**Task:** Return the data below exactly, stopping after the line with "(* each sum".

**Material for the task:**
(** Adding a finite non-zero constant is monotone. *)
Theorem add_mono (x1 x2 : num) (sc : bool) (mc : positive) (ec : Z) :
  valid_binary prec emax x1 = true -> finite x1 = true ->
  valid_binary prec emax x2 = true -> finite x2 = true ->
  valid_binary prec emax (S754_finite sc mc ec) = true ->
  SFleb x1 x2 = true ->
  SFleb (add x1 (S754_finite sc mc ec)) (add x2 (S754_finite sc mc ec)) = true.
Proof.
  intros V1 F1 V2 F2 Vc H. apply SFleb_fle in H; trivial.
  set (c := S754_finite sc mc ec) in *.
  (* each sum is the rounding of [mant x * 2^(expo x) + c], where a zero
     [x] contributes nothing *)
  assert (S : forall x, valid_binary prec emax x = true -> finite x = true ->
            exists A E, E <= ec /\ (mant x = 0 \/ E <= expo x)
              /\ A = mant x * 2 ^ (expo x - E) + mant c * 2 ^ (ec - E)
              /\ srounds A 1 E (add x c)).
  { intros x Vx Fx. destruct x as [sx|sx| |sx mx ex]; try discriminate.
    - exists (mant c), ec. split; [lia|]. split; [now left|]. split.
      + cbn [mant]. rewrite Z.sub_diag, Z.pow_0_r. ring.
      + change (add (S754_zero sx) c) with c. apply (self_srounds c Vc eq_refl).
    - destruct (add_finite_srounds sx sc mx mc ex ec) as (A & E & H1 & H2 & HA & R).
      exists A, E. split; [lia|]. split; [right; exact H1|]. now split. }
  destruct (S x1 V1 F1) as (A1 & E1 & Hc1 & Hx1 & HA1 & R1).
  destruct (S x2 V2 F2) as (A2 & E2 & Hc2 & Hx2 & HA2 & R2).
  eapply srounds_mono; try eassumption; try lia.
  set (b := Z.min E1 E2).
  apply (vle_base b); try lia. rewrite !Z.mul_1_r.
  assert (T : forall x A E, b <= E -> E <= ec -> (mant x = 0 \/ E <= expo x) ->
            A = mant x * 2 ^ (expo x - E) + mant c * 2 ^ (ec - E) ->
            A * 2 ^ (E - b)
            = (if mant x =? 0 then 0 else mant x * 2 ^ (expo x - b))
              + mant c * 2 ^ (ec - b)).
  { intros x A E Hb HE Hx ->. rewrite Z.mul_add_distr_r.
    rewrite <- !Z.mul_assoc, <- (pow2_split ec E b) by lia. f_equal.
    destruct (Z.eqb_spec (mant x) 0) as [->|Hm]; [reflexivity|].
    destruct Hx as [Hx|Hx]; [lia|].
    now rewrite <- (pow2_split (expo x) E b) by lia. }
  rewrite (T x1 A1 E1 ltac:(lia) Hc1 Hx1 HA1), (T x2 A2 E2 ltac:(lia) Hc2 Hx2 HA2).
  apply Z.add_le_mono_r.
  unfold fle in H.
  destruct (Z.eqb_spec (mant x1) 0) as [Z1|Z1], (Z.eqb_spec (mant x2) 0) as [Z2|Z2].
  - lia.
  - destruct (Z.le_gt_cases 0 (mant x2)) as [P|N].
    + pose proof (pow2_pos (expo x2 - b) ltac:(lia)). nia.
    + exfalso. revert H. rewrite Z1. apply vle_sign'; lia.
  - destruct (Z.le_gt_cases (mant x1) 0) as [P|N].
    + pose proof (pow2_pos (expo x1 - b) ltac:(lia)). nia.
    + exfalso. revert H. rewrite Z2. apply vle_sign; lia.
  - apply (vle_base b) in H; [|lia|lia]. rewrite !Z.mul_1_r in H. exact H.
Qed.

Lemma fle_sval (x1 x2 : num) (b : Z) :
  fle x1 x2 ->
  (mant x1 = 0 \/ b <= expo x1) -> (mant x2 = 0 \/ b <= expo x2) ->
  sval x1 b <= sval x2 b.
Proof.
  intros H H1 H2. unfold sval, fle in *.
  destruct (Z.eqb_spec (mant x1) 0) as [Z1|Z1], (Z.eqb_spec (mant x2) 0) as [Z2|Z2].
  - lia.
  - destruct (Z.le_gt_cases 0 (mant x2)) as [P|N].
    + pose proof (pow2_pos (expo x2 - b) ltac:(lia)). nia.
    + exfalso. revert H. rewrite Z1. apply vle_sign'; lia.
  - destruct (Z.le_gt_cases (mant x1) 0) as [P|N].
    + pose proof (pow2_pos (expo x1 - b) ltac:(lia)). nia.
    + exfalso. revert H. rewrite Z2. apply vle_sign; lia.
  - apply (vle_base b) in H; [|lia|lia]. rewrite !Z.mul_1_r in H. exact H.
Qed.

(** ** Division by a positive number *)
Lemma new_location_spec (nb r : Z) :
  0 < nb -> 0 <= r < nb ->
  new_location nb r = if r =? 0 then loc_Exact else loc_Inexact (2 * r ?= nb).
Proof.
  intros Hnb Hr. unfold new_location, new_location_even, new_location_odd.
  destruct (Z.even nb) eqn:E; [reflexivity|].
  destruct (Z.eqb_spec r 0); [reflexivity|]. f_equal.
  assert (Hodd : Z.odd nb = true) by (rewrite <- Z.negb_even, E; reflexivity).
  apply Z.odd_spec in Hodd as [k ->].
  destruct (Z.compare_spec (2 * r + 1) (2 * k + 1)),
    (Z.compare_spec (2 * r) (2 * k + 1)); try reflexivity; lia.
Qed.

Lemma shiftl_match (m s : Z) :
  0 <= s ->
  match s with
  | 0 => m
  | Zpos _ => Z.shiftl m s
  | Zneg _ => 0
  end = m * 2 ^ s.
Proof.
  intros Hs. destruct s as [|p|p]; try lia.
  apply Z.shiftl_mul_pow2. lia.
Qed.

Lemma div_core_spec (mx mc : positive) (ex ec : Z) :
  let '(q, e', l) := SFdiv_core_binary prec emax (Zpos mx) ex (Zpos mc) ec in
  e' <= ex - ec
  /\ inb (Zpos mx * 2 ^ (ex - ec - e')) (Zpos mc) (shr_record_of_loc q l)
  /\ e' <= fexp prec emax (Zdigits2 q + e').
Proof.
  unfold SFdiv_core_binary.
  set (d1 := Zdigits2 (Zpos mx)). set (d2 := Zdigits2 (Zpos mc)).
  set (e' := Z.min (fexp prec emax (d1 + ex - (d2 + ec))) (ex - ec)).
  set (s := ex - ec - e').
  assert (Hs : 0 <= s) by (unfold s, e'; lia).
  set (m' := match s with
             | 0 => Zpos mx
             | Zpos _ => Z.shiftl (Zpos mx) s
             | Zneg _ => 0
             end).
  assert (Hm' : m' = Zpos mx * 2 ^ s) by (apply shiftl_match; exact Hs).
  clearbody m'.
  pose proof (Z.div_eucl_eq m' (Zpos mc) ltac:(lia)) as Heq.
  pose proof (Z.mod_pos_bound m' (Zpos mc) ltac:(lia)) as Hmod.
  unfold Z.modulo in Hmod.
  destruct (Z.div_eucl m' (Zpos mc)) as [q r].
  pose proof (pow2_pos s Hs) as Hp.
  assert (Hq : 0 <= q) by nia.
  split; [unfold e'; lia|]. split.
  - fold s. rewrite <- Hm'.
    constructor; rewrite ?NumFacts.shr_record_of_loc_m; try lia; try nia.
    rewrite loc_of_shr_record_of_loc, new_location_spec by lia.
    unfold loc_of. rewrite Heq.
    destruct (Z.eqb_spec r 0) as [->|Hr].
    + replace (Zpos mc * q + 0 =? q * Zpos mc) with true; [reflexivity|].
      symmetry. apply Z.eqb_eq. ring.
    + replace (Zpos mc * q + r =? q * Zpos mc) with false.
      * f_equal.
        destruct (Z.compare_spec (2 * r) (Zpos mc)),
          (Z.compare_spec (2 * (Zpos mc * q + r)) ((2 * q + 1) * Zpos mc));
          try reflexivity; nia.
      * symmetry. apply Z.eqb_neq. nia.
  - (* enough digits in the quotient *)
    rewrite fexp_eq. destruct (Z.le_gt_cases e' (-1074)) as [|He]; [lia|].
    assert (Hd : 53 <= Zdigits2 q); [|lia].
    pose proof (Zdigits2_bounds (Zpos mx) ltac:(lia)) as [L1 U1].
    pose proof (Zdigits2_bounds (Zpos mc) ltac:(lia)) as [L2 U2].
    pose proof (Zdigits2_pos (Zpos mx) ltac:(lia)) as P1.
    pose proof (Zdigits2_pos (Zpos mc) ltac:(lia)) as P2.
    fold d1 in L1, U1, P1. fold d2 in L2, U2, P2.
    assert (Hs' : 53 + d2 - d1 <= s).
    { unfold s, e' in *. rewrite fexp_eq in *. lia. }
    assert (Hbig : 2 ^ 52 * 2 ^ d2 <= m').
    { rewrite Hm'.
      assert (2 ^ (52 + d2) <= 2 ^ (d1 - 1) * 2 ^ s).
      { rewrite <- Z.pow_add_r by lia. apply Z.pow_le_mono_r; lia. }
      rewrite Z.pow_add_r in * by lia.
      pose proof (pow2_pos (d1 - 1) ltac:(lia)). nia. }
    assert (Hq52 : 2 ^ 52 <= q).
    { destruct (Z.le_gt_cases (2 ^ 52) q) as [|Hlt]; trivial. exfalso.
      assert (q + 1 <= 2 ^ 52) by lia.
      pose proof (pow2_pos d2 ltac:(lia)).
      assert (m' < (q + 1) * Zpos mc) by nia.
      assert ((q + 1) * Zpos mc <= 2 ^ 52 * Zpos mc) by nia.
      assert (2 ^ 52 * Zpos mc < 2 ^ 52 * 2 ^ d2) by nia.
      lia. }
    destruct (Z.le_gt_cases 53 (Zdigits2 q)) as [|Hlt]; trivial. exfalso.
    pose proof (Zdigits2_bounds q ltac:(lia)) as [_ Uq].
    assert (2 ^ Zdigits2 q <= 2 ^ 52) by (apply Z.pow_le_mono_r; lia).
    lia.
Qed.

**Task output:**
(** Adding a finite non-zero constant is monotone. *)
Theorem add_mono (x1 x2 : num) (sc : bool) (mc : positive) (ec : Z) :
  valid_binary prec emax x1 = true -> finite x1 = true ->
  valid_binary prec emax x2 = true -> finite x2 = true ->
  valid_binary prec emax (S754_finite sc mc ec) = true ->
  SFleb x1 x2 = true ->
  SFleb (add x1 (S754_finite sc mc ec)) (add x2 (S754_finite sc mc ec)) = true.
Proof.
  intros V1 F1 V2 F2 Vc H. apply SFleb_fle in H; trivial.
  set (c := S754_finite sc mc ec) in *.
  (* each sum is the rounding of [mant x * 2^(expo x) + c], where a zero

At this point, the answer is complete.